Quality assurance in machine learning, AI and data analytics is an important research and engineering challenge in today's data intensive computing. It can be directly related to the quality of data - poor quality data is predominant in many such systems. However, given the whole ecosystem surrounding the application of such approaches, quality assurance can also extend to many other aspects, such as the quality of the software implementing the approaches, of the services providing the approaches, of the management of data-intensive computing systems running the approaches, of the relevant resource and data management tools, of the handling of ethical concerns surrounding the use of the approaches, etc.
Papers on this track can explore any topics related to quality in machine learning, AI and data analytics. These include, but not limited to:
- Quality in data science
- Quality in deep learning
- Quality in business intelligence
- Quality in evolutionary algorithms
- Quality in fuzzy systems
- Data quality in distributed and streaming analytics
- Algorithms for detecting concept drifts / changes in the underlying distribution of incoming data
- Algorithms and approaches for detecting outliers, duplicated data, and inconsistent data
- Efficiency versus accuracy trade-off
- Data governance
- Big data quality management
- Big data quality metrics
- Big data management across distributed databases and datacentres
- Big data persistence and preservation
- Big data quality in cloud systems
- Testing of machine learning and AI software systems
- Software defect prediction
- Algorithms and approaches for data healing or system fault healing
- Procedures for evaluating data models
- Handling of ethical aspects in data mining
Chair: Leandro Minku, University of Birmingham, UK
- Agnieszka Jakóbik, Cracow University of Technology, Poland
- Alejandro Maté, University of Alicante, Spain
- Ana Respício, University of Lisbon, Portugal
- Chun Wai Chiu, University of Birmingham, UK
- Eduardo Spinosa, Federal University of Paraná, Brazil
- Honghui Du, University of Leicester, UK
- João Gama, University of Porto, Portugal
- Jorge Casillas, University of Granada, Spain
- Jose Manuel Molina Lopez, Universidad Carlos III de Madrid, Spain
- Shuo Wang, University of Birmingham, UK
Leandro L. Minku is a Lecturer in Intelligent Systems at the School of Computer Science, University of Birmingham (UK). Prior to that, he was a Lecturer in Computer Science at the University of Leicester (UK). He received his PhD degree in Computer Science from the University of Birmingham (UK) in 2010.

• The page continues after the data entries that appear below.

(** * paper_research_agent: query optimisation, pagination and dialogue agent

    A shallow embedding of the decision logic of the repository:
    - [openalex_search.py]: [OpenAlexSearch._convert_filter_value],
      [search_papers], [get_all_papers];
    - [src/utils/query_processor.py]: [QueryProcessor.extract_keywords],
      [optimize_query], [split_long_query];
    - [src/agents/paper_research_agent.py]: [PaperResearchAgent].

    Python strings are embedded as [string]; a character is read as the code
    point of the same number, so the development covers the strings whose code
    points are below 256.  Python integers are [Z].  Exceptions are an explicit
    [result] type. *)

From Stdlib Require Import ZArith Ascii String List Lia Bool.
From Stdlib Require Import DecimalString DecimalPos.
From stdpp Require Import base option list gmap strings.

Local Open Scope Z_scope.

(** ** Exceptions *)

Inductive exn : Type :=
| KeyError
| ValueError
| TypeError
| AttributeError
| JSONDecodeError
| RequestException
| OtherException (msg : string).

Inductive result (A : Type) : Type :=
| Ok (a : A)
| Raise (e : exn).

Arguments Ok {A} a.
Arguments Raise {A} e.

Definition bind {A B : Type} (r : result A) (k : A -> result B) : result B :=
  match r with
  | Ok a => k a
  | Raise e => Raise e
  end.

Global Instance result_fmap : FMap result :=
  fun A B f r => match r with Ok a => Ok (f a) | Raise e => Raise e end.

Notation "x <-! r ;; k" := (bind r (fun x => k))
  (at level 100, r at next level, right associativity).

(** ** Python strings *)

Module PyStr.

(** [str.isspace] on the code points below 256: TAB, LF, VT, FF, CR, the
    four separators FS, GS, RS, US, the space, NEL and the no-break space. *)
Definition isspace (c : ascii) : bool :=
  let n := nat_of_ascii c in
  ((9 <=? n) && (n <=? 13) || (28 <=? n) && (n <=? 32)
   || (n =? 133) || (n =? 160))%nat.

Fixpoint lstrip (s : string) : string :=
  match s with
  | EmptyString => EmptyString
  | String c s' => if isspace c then lstrip s' else s
  end.

Fixpoint rstrip (s : string) : string :=
  match s with
  | EmptyString => EmptyString
  | String c s' =>
      match rstrip s' with
      | EmptyString => if isspace c then EmptyString else String c EmptyString
      | r => String c r
      end
  end.

(** [s.strip()] *)
Definition strip (s : string) : string := rstrip (lstrip s).

(** A string is free of leading white space. *)
Definition no_leading_space (s : string) : Prop :=
  match s with
  | EmptyString => True
  | String c _ => isspace c = false
  end.

(** [s.startswith(p)] *)
Definition startswith (s p : string) : bool := String.prefix p s.

(** [s[n:]] for [n >= 0] *)
Fixpoint slice_from (n : nat) (s : string) : string :=
  match n, s with
  | O, _ => s
  | S n', String _ s' => slice_from n' s'
  | S _, EmptyString => EmptyString
  end.

(** [s[:n]] for [n >= 0] *)
Fixpoint slice_to (n : nat) (s : string) : string :=
  match n, s with
  | S n', String c s' => String c (slice_to n' s')
  | _, _ => EmptyString
  end.

(** [s[:m]] for any integer [m]: a negative [m] counts from the end. *)
Definition slice_upto (m : Z) (s : string) : string :=
  if 0 <=? m then slice_to (Z.to_nat m) s
  else slice_to (Z.to_nat (Z.of_nat (String.length s) + m)) s.

(** [len(s)] *)
Definition len (s : string) : Z := Z.of_nat (String.length s).

(** Truth value of a string: non-empty. *)
Definition truthy (s : string) : bool :=
  match s with EmptyString => false | _ => true end.

Definition digit_value (c : ascii) : option Z :=
  let n := nat_of_ascii c in
  if ((48 <=? n) && (n <=? 57))%nat then Some (Z.of_nat n - 48) else None.

(** The digit part of an integer literal of [int(str)]: decimal digits,
    with single underscores allowed between two digits. *)
Fixpoint parse_digits (acc : Z) (after_digit : bool) (s : string) : option Z :=
  match s with
  | EmptyString => if after_digit then Some acc else None
  | String c s' =>
      match digit_value c with
      | Some d => parse_digits (acc * 10 + d) true s'
      | None =>
          if Ascii.eqb c "_" && after_digit
          then parse_digits acc false s'
          else None
      end
  end.

(** [int(s)] on a string: surrounding whitespace is ignored, then an
    optional sign, then the digits.  Anything else is a [ValueError].
    Integers are unbounded: the limit that the interpreter puts on the number
    of digits of a conversion (4300 unless configured) is not modelled. *)
Definition to_int (s : string) : result Z :=
  let parsed :=
    match strip s with
    | String "+" r => parse_digits 0 false r
    | String "-" r => Z.opp <$> parse_digits 0 false r
    | r => parse_digits 0 false r
    end in
  match parsed with
  | Some z => Ok z
  | None => Raise ValueError
  end.

(** The number written by a sequence of decimal digits read after [acc]. *)
Fixpoint uint_value (acc : Z) (d : Decimal.uint) : Z :=
  match d with
  | Decimal.Nil => acc
  | Decimal.D0 d => uint_value (acc * 10) d
  | Decimal.D1 d => uint_value (acc * 10 + 1) d
  | Decimal.D2 d => uint_value (acc * 10 + 2) d
  | Decimal.D3 d => uint_value (acc * 10 + 3) d
  | Decimal.D4 d => uint_value (acc * 10 + 4) d
  | Decimal.D5 d => uint_value (acc * 10 + 5) d
  | Decimal.D6 d => uint_value (acc * 10 + 6) d
  | Decimal.D7 d => uint_value (acc * 10 + 7) d
  | Decimal.D8 d => uint_value (acc * 10 + 8) d
  | Decimal.D9 d => uint_value (acc * 10 + 9) d
  end.

(** No character of the string is white space. *)
Fixpoint no_space (s : string) : Prop :=
  match s with
  | EmptyString => True
  | String c s' => isspace c = false /\ no_space s'
  end.

(** [str(z)] for an integer: decimal digits, [-] in front when negative. *)
Definition of_int (z : Z) : string :=
  DecimalString.NilZero.string_of_int (Z.to_int z).

End PyStr.

(** ** Year-filter normaliser: [OpenAlexSearch._convert_filter_value] *)

(** [try: year_int = int(year); return then(year_int)
     except ValueError: return value] *)
Definition except_ValueError {A : Type} (body : result A) (handler : result A)
  : result A :=
  match body with
  | Raise ValueError => handler
  | r => r
  end.

Definition _convert_filter_value (value : string) : result string :=
  let value := PyStr.strip value in
  if PyStr.startswith value ">=" then
    let year := PyStr.strip (PyStr.slice_from 2 value) in
    Ok (year +:+ "-")
  else if PyStr.startswith value "<=" then
    let year := PyStr.strip (PyStr.slice_from 2 value) in
    Ok ("-" +:+ year)
  else if PyStr.startswith value ">" then
    let year := PyStr.strip (PyStr.slice_from 1 value) in
    except_ValueError
      (year_int <-! PyStr.to_int year ;;
       Ok (PyStr.of_int (year_int + 1) +:+ "-"))
      (Ok value)
  else if PyStr.startswith value "<" then
    let year := PyStr.strip (PyStr.slice_from 1 value) in
    except_ValueError
      (year_int <-! PyStr.to_int year ;;
       Ok ("-" +:+ PyStr.of_int (year_int - 1)))
      (Ok value)
  else
    Ok value.

(** ** Regular expressions of [query_processor.py] *)

Module PyRe.

Definition in_range (lo hi : nat) (c : ascii) : bool :=
  let n := nat_of_ascii c in ((lo <=? n) && (n <=? hi))%nat.

(** [[a-z]] *)
Definition is_az (c : ascii) : bool := in_range 97 122 c.

(** [\w] of a [str] pattern: letters, digits and the underscore.  Below
    256 the letters and numeric characters outside ASCII are the two
    ordinal indicators, the micro sign, the superscripts 1, 2, 3, the three
    vulgar fractions and the accented letters (all of 192..255 but the
    multiplication and division signs). *)
Definition is_word (c : ascii) : bool :=
  let n := nat_of_ascii c in
  in_range 97 122 c || in_range 65 90 c || in_range 48 57 c
  || (n =? 95)%nat
  || (n =? 170)%nat || (n =? 178)%nat || (n =? 179)%nat || (n =? 181)%nat
  || (n =? 185)%nat || (n =? 186)%nat || in_range 188 190 c
  || in_range 192 214 c || in_range 216 246 c || in_range 248 255 c.

(** [str.lower] on one character: the capital letters of ASCII and the
    accented capitals 192..222 (but the multiplication sign, 215) move up by
    32; every other character below 256 is its own lower case. *)
Definition lower_char (c : ascii) : ascii :=
  let n := nat_of_ascii c in
  if in_range 65 90 c || (in_range 192 222 c && negb (n =? 215)%nat)
  then ascii_of_nat (n + 32)
  else c.

Fixpoint lower (s : string) : string :=
  match s with
  | EmptyString => EmptyString
  | String c s' => String (lower_char c) (lower s')
  end.

(** A run of [[a-z]] that started at a word boundary is a match of
    [\b[a-z]{3,}\b] when it has three letters or more and ends at a word
    boundary. *)
Definition emit (run : option string) : list string :=
  match run with
  | Some r => if (3 <=? String.length r)%nat then [r] else []
  | None => []
  end.

(** [re.findall(r'\b[a-z]{3,}\b', text)], scanning left to right.
    [prev_word] tells whether the previous character is a word character,
    [run] holds the letters read since the last word boundary, when only
    letters of [[a-z]] were read since. *)
Fixpoint findall_words (prev_word : bool) (run : option string)
    (text : string) : list string :=
  match text with
  | EmptyString => emit run
  | String c t =>
      if is_az c then
        match run with
        | Some r => findall_words true (Some (r +:+ String c EmptyString)) t
        | None =>
            findall_words true
              (if prev_word then None else Some (String c EmptyString)) t
        end
      else if is_word c then findall_words true None t
      else emit run ++ findall_words false None t
  end.

(** [[.!?]]: the sentence ends of ASCII.  The pattern of the source also
    lists the full-width full stop, exclamation and question marks, which
    are above code point 255. *)
Definition is_sentence_end (c : ascii) : bool :=
  Ascii.eqb c "." || Ascii.eqb c "!" || Ascii.eqb c "?".

(** [re.split(r'[.!?。！？]\s*', s)]: the pieces between the matches, the
    empty ones included.  [skipping] is set while the [\s*] of a match
    is consuming white space.  The head of the result is the piece that
    starts at the current position. *)
Fixpoint split_sentences (skipping : bool) (s : string) : list string :=
  match s with
  | EmptyString => [EmptyString]
  | String c t =>
      if is_sentence_end c then EmptyString :: split_sentences true t
      else if skipping && PyStr.isspace c then split_sentences true t
      else
        match split_sentences false t with
        | p :: ps => String c p :: ps
        | [] => [String c EmptyString]
        end
  end.

End PyRe.

(** ** [QueryProcessor] *)

Module QueryProcessor.

Definition ENGLISH_STOPWORDS : list string :=
  ["a"; "an"; "and"; "are"; "as"; "at"; "be"; "by"; "for"; "from"; "has";
   "he"; "in"; "is"; "it"; "its"; "of"; "on"; "that"; "the"; "to"; "was";
   "will"; "with"; "the"; "this"; "but"; "they"; "have"; "had"; "what";
   "said"; "each"; "which"; "their"; "time"; "if"; "up"; "out"; "many";
   "then"; "them"; "these"; "so"; "some"; "her"; "would"; "make"; "like";
   "into"; "him"; "has"; "two"; "more"; "very"; "after"; "words"; "long";
   "about"; "get"; "through"; "much"; "before"; "back"; "here"; "when";
   "where"; "why"; "how"; "all"; "can"; "her"; "was"; "one"; "our";
   "out"; "day"; "get"; "come"; "made"; "may"; "part"; "over"; "new";
   "sound"; "take"; "only"; "little"; "work"; "know"; "place"; "year";
   "live"; "me"; "back"; "give"; "most"; "very"; "after"; "thing"; "our";
   "just"; "name"; "good"; "sentence"; "man"; "think"; "say"; "great";
   "where"; "help"; "through"; "much"; "before"; "line"; "right"; "too";
   "mean"; "old"; "any"; "same"; "tell"; "boy"; "follow"; "came"; "want";
   "show"; "also"; "around"; "form"; "three"; "small"; "set"; "put";
   "end"; "does"; "another"; "well"; "large"; "must"; "big"; "even";
   "such"; "because"; "turn"; "here"; "why"; "ask"; "went"; "men";
   "read"; "need"; "land"; "different"; "home"; "us"; "move"; "try";
   "kind"; "hand"; "picture"; "again"; "change"; "off"; "play"; "spell";
   "air"; "away"; "animal"; "house"; "point"; "page"; "letter"; "mother";
   "answer"; "found"; "study"; "still"; "learn"; "should"; "America";
   "world"; "high"; "every"; "near"; "add"; "food"; "between"; "own";
   "below"; "country"; "plant"; "last"; "school"; "father"; "keep";
   "tree"; "never"; "start"; "city"; "earth"; "eye"; "light"; "thought";
   "head"; "under"; "story"; "saw"; "left"; "don't"; "few"; "while";
   "along"; "might"; "close"; "something"; "seem"; "next"; "hard";
   "open"; "example"; "begin"; "life"; "always"; "those"; "both";
   "paper"; "together"; "got"; "group"; "often"; "run"; "important";
   "until"; "children"; "side"; "feet"; "car"; "mile"; "night"; "walk";
   "white"; "sea"; "began"; "grow"; "took"; "river"; "four"; "carry";
   "state"; "once"; "book"; "hear"; "stop"; "without"; "second"; "later";
   "miss"; "idea"; "enough"; "eat"; "face"; "watch"; "far"; "indian";
   "really"; "almost"; "let"; "above"; "girl"; "sometimes"; "mountain";
   "cut"; "young"; "talk"; "soon"; "list"; "song"; "leave"; "family"].

(** Every word of [JAPANESE_STOPWORDS] is written in kana or kanji, so no
    string of this development is one of them. *)
Definition in_JAPANESE_STOPWORDS (w : string) : bool := false.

Dr. Minku's main research interests are machine learning in non-stationary environments / data stream mining, online class imbalance learning, ensembles of learning machines and computational intelligence for software engineering. His work has been published in internationally renowned journals such as IEEE Transactions on Neural Networks and Learning Systems, IEEE Transactions on Knowledge and Data Engineering, IEEE Transactions on Software Engineering and ACM Transactions on Software Engineering and Methodology.
Among other roles, Dr. Minku is the general chair for the International Conference on Predictive Models and Data Analytics in Software Engineering (PROMISE 2019 and 2020), the co-chair for the Artifacts Evaluation Track at the International Conference on Software Engineering (ICSE 2020), an associate editor for the Journal of Systems and Software, an editorial board member for Neurocomputing and a conference correspondent for IEEE Software.